── Source data

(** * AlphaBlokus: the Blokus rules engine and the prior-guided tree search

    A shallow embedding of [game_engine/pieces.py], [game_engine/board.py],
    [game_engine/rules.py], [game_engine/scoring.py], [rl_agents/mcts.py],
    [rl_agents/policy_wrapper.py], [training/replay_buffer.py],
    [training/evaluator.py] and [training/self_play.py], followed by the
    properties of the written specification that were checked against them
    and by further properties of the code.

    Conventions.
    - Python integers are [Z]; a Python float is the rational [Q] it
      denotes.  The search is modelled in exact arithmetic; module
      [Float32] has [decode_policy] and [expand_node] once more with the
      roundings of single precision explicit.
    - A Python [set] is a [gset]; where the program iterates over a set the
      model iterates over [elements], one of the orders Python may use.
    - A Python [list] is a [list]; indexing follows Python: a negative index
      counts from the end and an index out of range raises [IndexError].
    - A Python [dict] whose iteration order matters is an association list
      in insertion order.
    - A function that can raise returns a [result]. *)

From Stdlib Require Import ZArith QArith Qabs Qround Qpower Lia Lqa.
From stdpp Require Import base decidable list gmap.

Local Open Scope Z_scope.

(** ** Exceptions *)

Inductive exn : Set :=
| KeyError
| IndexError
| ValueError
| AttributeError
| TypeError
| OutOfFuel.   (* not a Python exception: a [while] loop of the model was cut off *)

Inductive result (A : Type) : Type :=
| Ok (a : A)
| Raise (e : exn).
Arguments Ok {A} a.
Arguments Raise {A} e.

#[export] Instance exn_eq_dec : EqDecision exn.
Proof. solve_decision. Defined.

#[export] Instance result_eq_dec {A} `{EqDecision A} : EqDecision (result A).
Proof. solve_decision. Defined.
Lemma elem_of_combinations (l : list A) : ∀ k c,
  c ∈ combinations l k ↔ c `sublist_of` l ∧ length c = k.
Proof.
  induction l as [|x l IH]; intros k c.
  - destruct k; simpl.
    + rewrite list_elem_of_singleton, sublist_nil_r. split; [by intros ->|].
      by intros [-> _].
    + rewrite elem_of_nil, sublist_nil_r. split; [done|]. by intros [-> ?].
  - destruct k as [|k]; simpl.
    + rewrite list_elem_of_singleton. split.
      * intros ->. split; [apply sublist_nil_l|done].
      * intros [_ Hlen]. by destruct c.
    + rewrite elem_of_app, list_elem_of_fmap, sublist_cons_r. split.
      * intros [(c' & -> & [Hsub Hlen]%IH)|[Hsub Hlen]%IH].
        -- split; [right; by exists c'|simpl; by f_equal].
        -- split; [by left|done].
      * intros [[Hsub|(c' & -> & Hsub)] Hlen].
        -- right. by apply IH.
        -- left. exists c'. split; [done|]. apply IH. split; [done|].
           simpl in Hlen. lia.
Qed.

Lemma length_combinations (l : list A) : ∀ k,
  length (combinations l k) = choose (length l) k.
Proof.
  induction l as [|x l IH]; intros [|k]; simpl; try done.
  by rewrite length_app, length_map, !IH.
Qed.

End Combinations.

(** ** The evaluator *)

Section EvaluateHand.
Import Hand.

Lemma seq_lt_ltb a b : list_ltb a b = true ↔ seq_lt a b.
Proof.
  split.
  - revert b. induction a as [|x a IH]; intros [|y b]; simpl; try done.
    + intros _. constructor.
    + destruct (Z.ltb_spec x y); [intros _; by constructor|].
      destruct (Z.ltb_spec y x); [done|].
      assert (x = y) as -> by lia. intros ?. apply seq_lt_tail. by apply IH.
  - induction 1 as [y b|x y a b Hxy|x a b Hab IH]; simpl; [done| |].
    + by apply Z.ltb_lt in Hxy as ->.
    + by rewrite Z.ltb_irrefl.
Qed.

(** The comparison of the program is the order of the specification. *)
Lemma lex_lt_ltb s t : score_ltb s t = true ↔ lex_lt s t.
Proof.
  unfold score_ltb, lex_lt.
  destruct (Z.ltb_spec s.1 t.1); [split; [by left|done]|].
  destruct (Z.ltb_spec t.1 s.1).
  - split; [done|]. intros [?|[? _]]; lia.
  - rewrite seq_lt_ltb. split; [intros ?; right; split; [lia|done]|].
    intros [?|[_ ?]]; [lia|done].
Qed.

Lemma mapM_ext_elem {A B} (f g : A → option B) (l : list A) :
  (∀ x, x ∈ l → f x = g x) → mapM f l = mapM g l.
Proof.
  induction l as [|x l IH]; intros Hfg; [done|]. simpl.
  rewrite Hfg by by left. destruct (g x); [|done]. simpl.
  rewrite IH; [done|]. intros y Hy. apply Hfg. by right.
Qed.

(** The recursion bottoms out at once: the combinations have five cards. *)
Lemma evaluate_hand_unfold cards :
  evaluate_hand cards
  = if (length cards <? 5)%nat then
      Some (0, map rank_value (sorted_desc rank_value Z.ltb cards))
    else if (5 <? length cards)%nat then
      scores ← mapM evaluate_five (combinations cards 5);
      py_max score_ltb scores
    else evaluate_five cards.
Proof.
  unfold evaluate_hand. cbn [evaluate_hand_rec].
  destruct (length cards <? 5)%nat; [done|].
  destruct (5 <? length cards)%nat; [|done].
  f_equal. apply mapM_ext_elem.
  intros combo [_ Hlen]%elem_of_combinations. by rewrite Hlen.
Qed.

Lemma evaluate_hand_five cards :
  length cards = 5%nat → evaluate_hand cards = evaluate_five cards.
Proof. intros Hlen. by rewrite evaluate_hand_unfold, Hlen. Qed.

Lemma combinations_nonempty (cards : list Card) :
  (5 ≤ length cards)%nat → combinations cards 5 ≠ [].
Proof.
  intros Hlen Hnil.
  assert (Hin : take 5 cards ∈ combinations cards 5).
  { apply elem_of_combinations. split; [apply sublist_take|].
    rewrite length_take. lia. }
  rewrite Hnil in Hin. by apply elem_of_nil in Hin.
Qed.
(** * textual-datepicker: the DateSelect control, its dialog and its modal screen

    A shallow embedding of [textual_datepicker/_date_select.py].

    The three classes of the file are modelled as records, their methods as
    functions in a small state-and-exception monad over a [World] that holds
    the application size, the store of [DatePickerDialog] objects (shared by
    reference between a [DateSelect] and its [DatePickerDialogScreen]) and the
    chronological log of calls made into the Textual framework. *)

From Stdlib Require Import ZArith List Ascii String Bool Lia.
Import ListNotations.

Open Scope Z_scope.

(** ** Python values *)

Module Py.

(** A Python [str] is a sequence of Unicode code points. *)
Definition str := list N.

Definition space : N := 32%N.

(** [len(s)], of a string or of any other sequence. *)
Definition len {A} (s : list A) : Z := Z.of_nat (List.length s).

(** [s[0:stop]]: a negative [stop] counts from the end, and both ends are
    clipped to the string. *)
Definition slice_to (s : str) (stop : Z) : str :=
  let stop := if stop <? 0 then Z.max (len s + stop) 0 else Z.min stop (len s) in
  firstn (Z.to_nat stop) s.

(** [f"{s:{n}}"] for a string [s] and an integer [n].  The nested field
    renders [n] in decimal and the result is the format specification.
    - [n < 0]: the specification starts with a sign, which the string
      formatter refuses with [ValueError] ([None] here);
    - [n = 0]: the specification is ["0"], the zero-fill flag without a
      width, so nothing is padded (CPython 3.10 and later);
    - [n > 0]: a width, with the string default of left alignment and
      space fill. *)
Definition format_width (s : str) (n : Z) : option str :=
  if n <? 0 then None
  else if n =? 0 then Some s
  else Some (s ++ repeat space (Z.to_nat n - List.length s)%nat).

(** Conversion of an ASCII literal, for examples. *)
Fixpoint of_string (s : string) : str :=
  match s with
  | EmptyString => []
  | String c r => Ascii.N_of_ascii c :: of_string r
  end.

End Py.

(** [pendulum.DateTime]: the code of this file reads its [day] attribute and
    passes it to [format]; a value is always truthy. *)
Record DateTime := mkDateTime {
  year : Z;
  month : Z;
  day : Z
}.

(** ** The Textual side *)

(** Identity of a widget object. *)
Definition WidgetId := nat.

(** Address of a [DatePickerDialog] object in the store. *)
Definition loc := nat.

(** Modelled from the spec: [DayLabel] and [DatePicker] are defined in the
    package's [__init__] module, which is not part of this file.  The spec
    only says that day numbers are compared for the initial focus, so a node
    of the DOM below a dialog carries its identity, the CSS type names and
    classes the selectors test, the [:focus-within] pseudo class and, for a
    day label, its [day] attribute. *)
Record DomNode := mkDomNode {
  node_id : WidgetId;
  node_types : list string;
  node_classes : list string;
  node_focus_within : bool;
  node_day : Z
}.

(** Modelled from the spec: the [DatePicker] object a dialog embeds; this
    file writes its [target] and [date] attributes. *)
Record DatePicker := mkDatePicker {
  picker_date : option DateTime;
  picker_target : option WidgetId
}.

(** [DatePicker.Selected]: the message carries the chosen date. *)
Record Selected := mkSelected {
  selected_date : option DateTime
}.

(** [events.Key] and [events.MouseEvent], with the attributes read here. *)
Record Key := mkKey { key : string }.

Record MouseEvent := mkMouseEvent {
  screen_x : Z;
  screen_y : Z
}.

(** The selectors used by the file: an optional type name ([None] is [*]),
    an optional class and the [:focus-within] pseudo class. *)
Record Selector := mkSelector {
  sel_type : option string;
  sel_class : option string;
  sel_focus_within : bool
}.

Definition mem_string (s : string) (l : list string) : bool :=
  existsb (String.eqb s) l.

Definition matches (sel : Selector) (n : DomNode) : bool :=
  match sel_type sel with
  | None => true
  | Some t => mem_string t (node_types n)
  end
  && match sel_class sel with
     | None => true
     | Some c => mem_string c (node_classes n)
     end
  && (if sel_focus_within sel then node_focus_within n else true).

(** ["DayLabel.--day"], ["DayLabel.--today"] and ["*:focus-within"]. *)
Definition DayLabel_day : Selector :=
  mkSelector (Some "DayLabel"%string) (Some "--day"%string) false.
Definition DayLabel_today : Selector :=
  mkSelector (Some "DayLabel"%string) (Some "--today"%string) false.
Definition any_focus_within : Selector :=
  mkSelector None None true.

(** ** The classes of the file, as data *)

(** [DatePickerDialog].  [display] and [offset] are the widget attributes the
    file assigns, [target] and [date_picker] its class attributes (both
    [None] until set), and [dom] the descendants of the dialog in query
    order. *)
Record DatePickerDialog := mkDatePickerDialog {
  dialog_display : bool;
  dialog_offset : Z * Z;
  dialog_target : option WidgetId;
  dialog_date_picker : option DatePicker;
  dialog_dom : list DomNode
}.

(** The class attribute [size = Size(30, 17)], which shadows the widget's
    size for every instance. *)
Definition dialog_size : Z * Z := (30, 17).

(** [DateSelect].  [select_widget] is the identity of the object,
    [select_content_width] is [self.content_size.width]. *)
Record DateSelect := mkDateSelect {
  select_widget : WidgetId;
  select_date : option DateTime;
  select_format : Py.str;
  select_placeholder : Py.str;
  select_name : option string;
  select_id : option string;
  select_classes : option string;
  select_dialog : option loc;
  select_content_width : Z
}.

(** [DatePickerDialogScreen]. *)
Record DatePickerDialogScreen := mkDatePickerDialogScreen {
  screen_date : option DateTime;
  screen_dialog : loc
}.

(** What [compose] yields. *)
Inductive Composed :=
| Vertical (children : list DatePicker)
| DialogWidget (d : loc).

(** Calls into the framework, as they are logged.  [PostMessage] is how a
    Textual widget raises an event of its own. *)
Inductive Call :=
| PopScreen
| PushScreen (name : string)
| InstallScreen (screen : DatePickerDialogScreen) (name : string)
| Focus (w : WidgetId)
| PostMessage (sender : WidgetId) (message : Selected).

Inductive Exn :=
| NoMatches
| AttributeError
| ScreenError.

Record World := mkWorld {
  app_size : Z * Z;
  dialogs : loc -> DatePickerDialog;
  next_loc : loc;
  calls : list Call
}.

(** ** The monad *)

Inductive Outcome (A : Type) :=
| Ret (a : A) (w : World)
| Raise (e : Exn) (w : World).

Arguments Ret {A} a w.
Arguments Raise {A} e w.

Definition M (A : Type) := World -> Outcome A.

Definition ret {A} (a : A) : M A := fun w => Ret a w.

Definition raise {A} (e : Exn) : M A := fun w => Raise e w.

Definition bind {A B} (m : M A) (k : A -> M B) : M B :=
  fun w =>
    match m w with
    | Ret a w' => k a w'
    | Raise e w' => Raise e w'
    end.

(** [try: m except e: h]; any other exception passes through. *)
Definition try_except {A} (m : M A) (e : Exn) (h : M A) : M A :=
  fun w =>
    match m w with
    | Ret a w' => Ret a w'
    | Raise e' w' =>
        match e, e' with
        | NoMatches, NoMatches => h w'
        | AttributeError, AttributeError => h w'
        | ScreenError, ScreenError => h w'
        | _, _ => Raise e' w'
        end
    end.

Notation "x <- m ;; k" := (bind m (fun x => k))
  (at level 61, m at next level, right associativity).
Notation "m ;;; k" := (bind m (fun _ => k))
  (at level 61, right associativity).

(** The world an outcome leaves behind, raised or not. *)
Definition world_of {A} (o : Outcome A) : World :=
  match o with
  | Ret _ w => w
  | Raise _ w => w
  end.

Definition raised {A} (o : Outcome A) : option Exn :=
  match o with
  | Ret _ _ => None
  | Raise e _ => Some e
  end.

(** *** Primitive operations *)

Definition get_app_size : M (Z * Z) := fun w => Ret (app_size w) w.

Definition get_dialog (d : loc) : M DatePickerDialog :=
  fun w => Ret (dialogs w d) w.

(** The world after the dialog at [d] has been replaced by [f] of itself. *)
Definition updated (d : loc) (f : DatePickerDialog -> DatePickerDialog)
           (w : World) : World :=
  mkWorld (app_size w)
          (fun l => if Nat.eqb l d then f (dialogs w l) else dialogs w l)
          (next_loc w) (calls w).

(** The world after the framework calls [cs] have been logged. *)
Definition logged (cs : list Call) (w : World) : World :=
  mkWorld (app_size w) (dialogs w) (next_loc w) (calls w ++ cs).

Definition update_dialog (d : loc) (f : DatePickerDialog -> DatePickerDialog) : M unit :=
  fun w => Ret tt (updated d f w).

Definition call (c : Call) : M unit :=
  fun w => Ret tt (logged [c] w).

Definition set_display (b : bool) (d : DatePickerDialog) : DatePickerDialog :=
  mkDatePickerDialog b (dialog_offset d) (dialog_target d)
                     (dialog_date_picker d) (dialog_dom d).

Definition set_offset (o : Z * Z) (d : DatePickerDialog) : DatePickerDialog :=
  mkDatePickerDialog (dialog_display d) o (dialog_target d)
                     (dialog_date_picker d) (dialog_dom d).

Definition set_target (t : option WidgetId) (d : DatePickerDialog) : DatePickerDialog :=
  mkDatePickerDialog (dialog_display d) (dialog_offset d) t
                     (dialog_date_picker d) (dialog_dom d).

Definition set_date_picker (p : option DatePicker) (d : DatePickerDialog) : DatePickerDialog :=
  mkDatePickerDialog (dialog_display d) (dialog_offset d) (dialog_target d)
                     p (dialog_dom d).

────

Please reproduce exactly the lines in the listing above from the one containing "Raise e' w' =>" through the one containing "mkDatePickerDialog b (dialog_offset", both included, and nothing more.

    | Raise e' w' =>
        match e, e' with
        | NoMatches, NoMatches => h w'
        | AttributeError, AttributeError => h w'
        | ScreenError, ScreenError => h w'
        | _, _ => Raise e' w'
        end
    end.

Notation "x <- m ;; k" := (bind m (fun x => k))
  (at level 61, m at next level, right associativity).
Notation "m ;;; k" := (bind m (fun _ => k))
  (at level 61, right associativity).

(** The world an outcome leaves behind, raised or not. *)
Definition world_of {A} (o : Outcome A) : World :=
  match o with
  | Ret _ w => w
  | Raise _ w => w
  end.

Definition raised {A} (o : Outcome A) : option Exn :=
  match o with
  | Ret _ _ => None
  | Raise e _ => Some e
  end.

(** *** Primitive operations *)

Definition get_app_size : M (Z * Z) := fun w => Ret (app_size w) w.

Definition get_dialog (d : loc) : M DatePickerDialog :=
  fun w => Ret (dialogs w d) w.

(** The world after the dialog at [d] has been replaced by [f] of itself. *)
Definition updated (d : loc) (f : DatePickerDialog -> DatePickerDialog)
           (w : World) : World :=
  mkWorld (app_size w)
          (fun l => if Nat.eqb l d then f (dialogs w l) else dialogs w l)
          (next_loc w) (calls w).

(** The world after the framework calls [cs] have been logged. *)
Definition logged (cs : list Call) (w : World) : World :=
  mkWorld (app_size w) (dialogs w) (next_loc w) (calls w ++ cs).

Definition update_dialog (d : loc) (f : DatePickerDialog -> DatePickerDialog) : M unit :=
  fun w => Ret tt (updated d f w).

Definition call (c : Call) : M unit :=
  fun w => Ret tt (logged [c] w).

Definition set_display (b : bool) (d : DatePickerDialog) : DatePickerDialog :=
  mkDatePickerDialog b (dialog_offset d) (dialog_target d)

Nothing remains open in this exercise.